» Work request
Look through the records and report how many lines include the word "file", with no other words.

--------------------

#[export] Instance fsst_locks U : HasSleeplocks (fsst U).
Proof.
  refine {| sl_get := λ lk s, i_lock <$> itab s !! (lk - 200);
            sl_put := λ lk l s, set_itab (alter (with_ilock l) (lk - 200) (itab s)) s |}; try done.
  intros lk l s [l' Hl]. simpl. rewrite lookup_alter_eq. by destruct (itab s !! (lk - 200)).
Defined.

Section fs.
Context {U : Type} `{UserMem U} (wakeups : nat) (de : Z).
Local Abbreviation St := (fsst U).

Definition on_log {A} (m : M logst A) : M St A := zoom fs_log set_log m.
Definition on_umem {A} (m : M U A) : M St A := zoom fs_mem set_fmem m.
(** The buffer cache and the log as the file system calls them. *)
Definition fs_bread (dev blockno : Z) : M St Z := on_log (on_bio (bread wakeups dev blockno)).
Definition fs_brelse (b : Z) : M St unit := on_log (on_bio (brelse b)).
Definition fs_log_write (b : Z) : M St unit := on_log (log_write b).
Definition buf_data (b : Z) : M St block := on_log (on_bio (get_data b)).
Definition set_buf_data (b : Z) (d : block) : M St unit := on_log (on_bio (set_data b d)).
Definition data_byte (d : block) (i : Z) : M St Z := get_some (λ _, d !! Z.to_nat i).

Definition deref_inode (ip : Z) : M St inode := get_some (λ s, itab s !! ip).
Definition update_inode (ip : Z) (f : inode → inode) : M St unit :=
  let! _ := deref_inode ip in modify (λ s, set_itab (alter f ip (itab s)) s).

(** * Blocks *)

Definition readsb (dev : Z) : M St unit :=
  let! bp := fs_bread dev 1 in
  let! d := buf_data bp in
  modify (set_sb (get_superblock d));;;
  fs_brelse bp.

Definition fsinit (dev : Z) : M St unit :=
  readsb dev;;;
  let! sb := gets fs_sb in
  if negb (sb_magic sb =? FSMAGIC) then panic "invalid file system" else
  on_log (initlog wakeups dev sb).

Definition bzero (dev bno : Z) : M St unit :=
  let! bp := fs_bread dev bno in
  set_buf_data bp (replicate (Z.to_nat BSIZE) 0);;;
  fs_log_write bp;;;
  fs_brelse bp.

(** The inner loop of [balloc]: bits [bi] on of the bitmap block in [bp]. *)
Fixpoint balloc_bits (n : nat) (dev bp b bi : Z) : M St (option Z) :=
  match n with
  | O => ret None
  | S n =>
      let m := Z.shiftl 1 (bi `mod` 8) in
      let! d := buf_data bp in
      let! x := data_byte d (bi / 8) in
      if Z.land x m =? 0 then
        set_buf_data bp (<[Z.to_nat (bi / 8) := u8 (Z.lor x m)]> d);;;
        fs_log_write bp;;;
        fs_brelse bp;;;
        bzero dev (b + bi);;;
        ret (Some (b + bi))
      else balloc_bits n dev bp b (bi + 1)
  end.
Fixpoint balloc_loop (fuel : nat) (dev b : Z) : M St Z :=
  let! sb := gets fs_sb in
  if negb (b <? sb_size sb) then ret 0 else
  match fuel with
  | O => out_of_fuel
  | S fuel =>
      let! bp := fs_bread dev (BBLOCK b sb) in
      let! r := balloc_bits (Z.to_nat (BPB `min` (sb_size sb - b))) dev bp b 0 in
      match r with
      | Some a => ret a
      | None => fs_brelse bp;;; balloc_loop fuel dev (b + BPB)
      end
  end.
Definition balloc (dev : Z) : M St Z :=
  let! sb := gets fs_sb in balloc_loop (S (Z.to_nat (sb_size sb / BPB))) dev 0.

--------------------

» Problem solution
2